> _WORK INSTRUCTIONS_
Your answer should consist solely of the lines from the one containing "Err (UnknownScale s)" through the end of the entries below, duplicated exactly.

> _ENTRIES SHOWN_
(* ===== verification/Limiter.v ===== *)
(** Rate limiting, [crates/steward/src/limiter.rs] with the policy data of
    [crates/provider/src/factory/rate_limit/mod.rs] and the usage queue of
    [crates/steward/src/limiter_usage.rs]: bucketed sliding windows, the check
    before an action, the charge after it, and their persistence in the control
    table. *)

From stdpp Require Import base list numbers sets sorting gmap strings options.
From Stdlib Require Import ZArith Lia.
From S2P Require Import Prelude RustStd RustText.

Open Scope Z_scope.

(** * Machine arithmetic *)

Definition u64_max : Z := 2 ^ 64 - 1.
(** [u64::saturating_add] *)
Definition sat_add (a b : Z) : Z := Z.min u64_max (a + b).
(** The nearest [i64], for [i64::saturating_add] and [saturating_sub]. *)
Definition sat_i64 (z : Z) : Z := Z.max (- 2 ^ 63) (Z.min (2 ^ 63 - 1) z).
(** [as i64], and the [i64] subtraction of a release build. *)
Definition wrap_i64 (z : Z) : Z := (z + 2 ^ 63) mod 2 ^ 64 - 2 ^ 63.

(** [std::time::Duration], in nanoseconds. *)
Definition Duration : Type := Z.
Definition as_secs (d : Duration) : Z := d / 1000000000.
Definition as_micros (d : Duration) : Z := d / 1000.
Definition from_secs (s : Z) : Duration := s * 1000000000.
Definition from_micros (s : Z) : Duration := s * 1000.

(** * Policy *)

Inductive LimitUnit := Bytes | Ops.

#[export] Instance LimitUnit_eq_dec : EqDecision LimitUnit.
Proof. solve_decision. Defined.

Definition unit_as_str (u : LimitUnit) : bytes :=
  match u with Bytes => bstr "bytes" | Ops => bstr "ops" end.

Inductive RateParseError :=
| Malformed (unit : bytes)
| UnknownScale (scale : bytes)
| DecimalByteScale (got want : bytes)
| UnknownPeriod (period : bytes)
| UnknownDimension (name : bytes).

Definition unit_parse (s : bytes) : outcome RateParseError LimitUnit :=
  if bool_decide (s = bstr "bytes") then Ok Bytes
  else if bool_decide (s = bstr "ops") then Ok Ops
  else Err (UnknownDimension s).

(** A [match] on a string with the given arms. *)
Fixpoint str_match {A} (s : bytes) (arms : list (bytes * A)) : option A :=
  match arms with
  | [] => None
  | (pat, a) :: arms => if bool_decide (s = pat) then Some a else str_match s arms
  end.

Definition parse_scale (s : bytes) : outcome RateParseError (LimitUnit * Z) :=
  match str_match s [(bstr "B", 1); (bstr "KiB", 1024); (bstr "MiB", 1024 * 1024);
                     (bstr "GiB", 1024 * 1024 * 1024); (bstr "TiB", 1024 * 1024 * 1024 * 1024)] with
  | Some scale => Ok (Bytes, scale)
  | None =>
      match str_match s [(bstr "kB", bstr "KiB"); (bstr "KB", bstr "KiB"); (bstr "MB", bstr "MiB");
                         (bstr "GB", bstr "GiB"); (bstr "TB", bstr "TiB")] with
      | Some want => Err (DecimalByteScale s want)
      | None =>
          match str_match s [(bstr "iops", tt); (bstr "ops", tt); (bstr "op", tt)] with
          | Some _ => Ok (Ops, 1)
          | None => Err (UnknownScale s)
          end
      end
  end.

Definition parse_period (s : bytes) : outcome RateParseError Duration :=
  match str_match s [(bstr "second", 1); (bstr "seconds", 1); (bstr "s", 1);
                     (bstr "minute", 60); (bstr "minutes", 60); (bstr "m", 60);
                     (bstr "hour", 3600); (bstr "hours", 3600); (bstr "h", 3600);
                     (bstr "day", 86400); (bstr "days", 86400); (bstr "d", 86400)] with
  | Some secs => Ok (from_secs secs)
  | None => Err (UnknownPeriod s)
  end.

> _EXERCISE RESULT_
          | None => Err (UnknownScale s)
          end
      end
  end.

Definition parse_period (s : bytes) : outcome RateParseError Duration :=
  match str_match s [(bstr "second", 1); (bstr "seconds", 1); (bstr "s", 1);
                     (bstr "minute", 60); (bstr "minutes", 60); (bstr "m", 60);
                     (bstr "hour", 3600); (bstr "hours", 3600); (bstr "h", 3600);
                     (bstr "day", 86400); (bstr "days", 86400); (bstr "d", 86400)] with
  | Some secs => Ok (from_secs secs)
  | None => Err (UnknownPeriod s)
  end.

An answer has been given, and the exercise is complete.